Высказывание пятилетнего мыслителя в высшей степени примечательно. Оно адресовано уже упоминавшемуся в нашем повествовании знаменитому генералу французской революции Дюмурье, который незадолго до того изменил революции, объявил о своей верности монархии и бежал к неприятелю. Матюша Муравьев слышит, как старшие говорят, что генерал служил сначала отечеству против короля, потом — наоборот; и его не волнуют тонкости — что в тогдашней Франции изменить королю и отечеству одновременно очень мудрено и т. п.
Когда генерал приходит в дом русского посла и пытается приласкать мальчика, он получает свое.
Но заметим — получает на хорошем французском языке, родном и для этого мальчика, и для Сергея.
Но зачем же генерал Дюмурье ходит к Ивану Матвеевичу? А затем, что формально для русского посла любой враг революции отнюдь не изменник, а герой, и из Петербурга велят намекнуть генералу, что в России его ждет благосклонная встреча: очевидно, блестящие победы, которые одерживал Дюмурье над своими сегодняшними друзьями, предводительствуя вчерашними, произвели на Павла впечатление. Выполняя это поручение, русский посол приглашает Дюмурье на обед, но старший сын выдает предобеденные разговоры дипломата!

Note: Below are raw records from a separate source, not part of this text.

(* ===== verification/SparseSync.v ===== *)
(** * A sync brings the engines up to date

    The whole way of an update: a trainer's weights against its baseline, the
    payloads and their buckets in whatever order they are ready, the receiver in
    whatever order they arrive, and the baseline that follows or does not
    ([SparseRefit]). *)

From S2P Require Import Prelude.
From S2P Require Import PyVal.
From S2P Require Import DataPlaneMeta.
From S2P Require Import SparseCodec.
From S2P Require Import SparseCodecProps.
From S2P Require Import SparseRefit.
From S2P Require Import SparseRefitProps.
#[local] Open Scope string_scope.
#[local] Open Scope Z_scope.

(** ** Updating tensors by name *)

Section steps.
Context {S X : Type} (view : S -> string -> option Tensor) (nm : X -> string) (step : S -> X -> res S).
(** An update that can be made of a tensor, and the bits it leads to. *)
Context (ready : X -> Tensor -> Prop) (goal : string -> list Z).

Fixpoint steps (s : S) (xs : list X) : res S := match xs with [] => Ok s | x :: xs => s ← step s x; steps s xs end.

Lemma steps_app s xs ys : steps s (xs ++ ys)%list = (s ← steps s xs; steps s ys).
Proof. revert s. induction xs as [|x xs IH]; intros s; [done|]. cbn [steps app]. destruct (step s x); [apply IH|done]. Qed.

Definition reached (names : list string) (s s' : S) : Prop :=
  forall n, view s' n = if decide (n ∈ names) then (fun p => with_bits p (goal n)) <$> view s n else view s n.

(** Updates of different tensors all happen, in any order. *)
Lemma steps_reach :
  (forall s x p, view s (nm x) = Some p -> ready x p ->
    exists s', step s x = Ok s' /\ view s' (nm x) = Some (with_bits p (goal (nm x))) /\ forall n, n <> nm x -> view s' n = view s n) ->
  forall xs s, NoDup (nm <$> xs) -> Forall (fun x => exists p, view s (nm x) = Some p /\ ready x p) xs ->
  exists s', steps s xs = Ok s' /\ reached (nm <$> xs) s s'.
Proof.
  intros Hstep. induction xs as [|x xs IH]; intros s Hn Hr; [exists s; split; [done|]; intros n; by rewrite decide_False by set_solver|].
  rewrite fmap_cons in Hn. apply NoDup_cons in Hn as [Hx Hn]. apply Forall_cons in Hr as [(p & Hp & Hr) Hrs]. destruct (Hstep s x p Hp Hr) as (s1 & H1 & H2 & H3).
  destruct (IH s1 Hn) as (s2 & H4 & H5).
  { apply Forall_forall. intros y Hy. rewrite Forall_forall in Hrs. destruct (Hrs y Hy) as (q & Hq & Hrq). exists q. split; [|done]. rewrite H3; [done|].
    intros He. destruct Hx. rewrite <- He. by apply list_elem_of_fmap_2. }
  exists s2. cbn [steps]. rewrite H1. split; [exact H4|]. intros n. rewrite H5, fmap_cons. destruct (decide (n = nm x)) as [->|Hne].
  - rewrite decide_False, decide_True by (done || by left). by rewrite H2, Hp.
  - rewrite H3 by done. destruct (decide (n ∈ nm <$> xs)); [rewrite decide_True by (by right)|rewrite decide_False by (by intros [?|?]%elem_of_cons)]; done.
Qed.
End steps.
(** The protected steps are the kept ones. *)
Lemma protected_spec cfg h : sound cfg h -> exists protected, protected_steps cfg true h = Ok protected /\ forall c, c ∈ h -> ck_step c ∈ protected <-> kept cfg h c.
Proof.
  intros Hso. destruct (best_periodic_spec cfg h Hso) as (best & Hb & Hbest). pose proof (so_steps _ _ Hso) as Hnd.
  unfold protected_steps, periodic_of. rewrite (proj2 (Z.eqb_neq _ _) (so_period _ _ Hso)). cbn [andb raise_if mbind res_bind].
  change (List.filter (fun c => Z.of_nat (ck_step c) mod save_period cfg =? 0) h) with (List.filter (periodic cfg) h). rewrite Hb. cbn [mbind res_bind]. eexists. split; [done|]. intros c Hc. unfold kept.
  assert (forall l : list Checkpoint, l ⊆ h -> ck_step c ∈ ck_step <$> l <-> c ∈ l) as Hst.
  { intros l Hl. rewrite list_elem_of_fmap. split; [|intros H; by exists c]. intros (b & He & Hin). by rewrite (same_step h c b Hnd Hc (Hl b Hin) He). }
  rewrite !elem_of_app, list_elem_of_singleton, (Hst best), Hbest by (intros b [Hin _]%Hbest; by apply list_elem_of_In, filter_In in Hin as [Hin _]; apply list_elem_of_In).
  rewrite list_filter_elem_of. destruct (ft_keep_latest_k cfg) as [k|] eqn:Ek.
  - pose proof (newest_k_spec h k Hnd (so_latest _ _ Hso k Ek)) as Hk. rewrite (Hst (py_take k (most_recent h))) by (by intros b [Hin _]%Hk). rewrite Hk. naive_solver.
  - assert (ck_step c ∈ ([] : list nat) <-> False) as -> by (by rewrite elem_of_nil). naive_solver.
Qed.

(** ** Running a removal *)

Section run.
Context (order : list string -> list string) (Horder : forall l, order l ≡ₚ l).
#[local] Abbreviation run := (run order).

Lemma run_bind {A B} (p : prog A) (f : A -> prog B) d : run (p ≫= f) d = match run p d with (d', Ok a) => run (f a) d' | (d', Raise e) => (d', Raise e) end.
Proof. revert d. induction p as [a|e|X c k IH]; intros d; [done|done|]. cbn. destruct (exec order c d) as [d' r]. apply IH. Qed.

Lemma run_call {X} (c : sys X) d : run (call c) d = exec order c d.
Proof. cbn. by destruct (exec order c d) as [d' [x|e]]. Qed.

(** The checkpoints of a store. *)
Definition info_of (d : dirmap) (name : string) : option PyVal :=
  match d !! name with Some (NDir fs) => match fs !! "training_info.json" with Some (Ok VNone) => None | Some (Ok v) => Some v | _ => None end | _ => None end.
Definition steps_of (d : dirmap) : list (nat * string) := py_sort step_ltb (parsed (order (elements (dom d)))).
Definition history (d : dirmap) : list Checkpoint := history_of (steps_of d) ((fun c => info_of d c.2) <$> steps_of d).
(** Training info can be read where it is. *)
Definition readable (d : dirmap) : Prop := forall n fs, d !! step_name n = Some (NDir fs) -> forall e, fs !! "training_info.json" <> Some (Raise e).

Lemma run_read_info d name n : canonical d -> readable d -> (n, name) ∈ steps_of d -> run (read_info name) d = (d, Ok (info_of d name)).
Proof.
  intros Hc Hr Hin. unfold steps_of in Hin. rewrite py_sort_perm, elem_of_parsed, (listed order Horder) in Hin. destruct Hin as [H1 H2]. destruct (Hc name n H1 H2) as [-> (fs & Hfs)].
  cbn [read_info Checkpoints.run exec]. unfold info_of. rewrite Hfs. cbn [exec_op]. rewrite <- Hfs, partial_alter_id. destruct (fs !! "training_info.json") as [[v|e]|] eqn:E; [|by destruct (Hr n fs Hfs e)|done].
  by destruct v.
Qed.

Lemma run_collect {A B} (l : list A) (f : A -> prog B) (g : A -> B) d : (forall x, x ∈ l -> run (f x) d = (d, Ok (g x))) -> run (collect l f) d = (d, Ok (g <$> l)).
Proof.
  induction l as [|x l IH]; intros H; [done|]. cbn [collect]. rewrite run_bind, (H x) by left. rewrite run_bind, IH by (intros y Hy; apply H; by right). done.
Qed.

Lemma run_history d : canonical d -> readable d -> run (@_load_checkpoint_history LocalStorage) d = (d, Ok (history d)).
Proof.
  intros Hc Hr. unfold _load_checkpoint_history. rewrite run_bind. change (run published_steps d) with (d, Ok (steps_of d)). cbn beta iota. rewrite run_bind.
  rewrite (run_collect _ _ (fun c => info_of d c.2)); [done|]. intros [n name] Hin. by apply (run_read_info d name n).
Qed.

Lemma elem_of_history_run d c : canonical d -> c ∈ history d <-> published d (ck_step c) /\ ck_path c = step_name (ck_step c) /\ info_of d (ck_path c) = Some (ck_info c).
Proof.
  intros Hc. unfold history. rewrite elem_of_history. split.
  - intros (i & H1 & H2). rewrite list_lookup_fmap, H1 in H2. injection H2 as H2. apply list_elem_of_lookup_2 in H1. unfold steps_of in H1.
    rewrite py_sort_perm, elem_of_parsed, (listed order Horder) in H1. destruct H1 as [H1 H3]. destruct (Hc _ _ H1 H3) as [He _]. unfold published. by rewrite <- He.
  - intros (H1 & H2 & H3). assert ((ck_step c, ck_path c) ∈ steps_of d) as [i Hi]%list_elem_of_lookup_1.
    { unfold steps_of. rewrite py_sort_perm, elem_of_parsed, (listed order Horder), H2. split; [done|]. apply parse_step_name. }
    exists i. rewrite list_lookup_fmap, Hi. cbn. by rewrite H3.
Qed.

С поручением Иван Муравьев, однако, справился, Дюмурье поехал к Павлу, но они не понравились друг другу.
Матвея же, конечно, за выходку наказали. Позже он вспоминает о самом себе: "Пятилетний мальчик в красной куртке был ярый роялист. Эмигранты рассказами своими о бедствиях, претерпенных королем, королевой, королевским семейством и прочими страдальцами, жертвами кровожадных террористов, его сильно смущали. Отец его садится, бывало, за фортепиано и заиграет «Марсельезу», а мальчик затопает ногами, расплачется, бежит вон из комнаты, чтоб не слущать ненавистные звуки".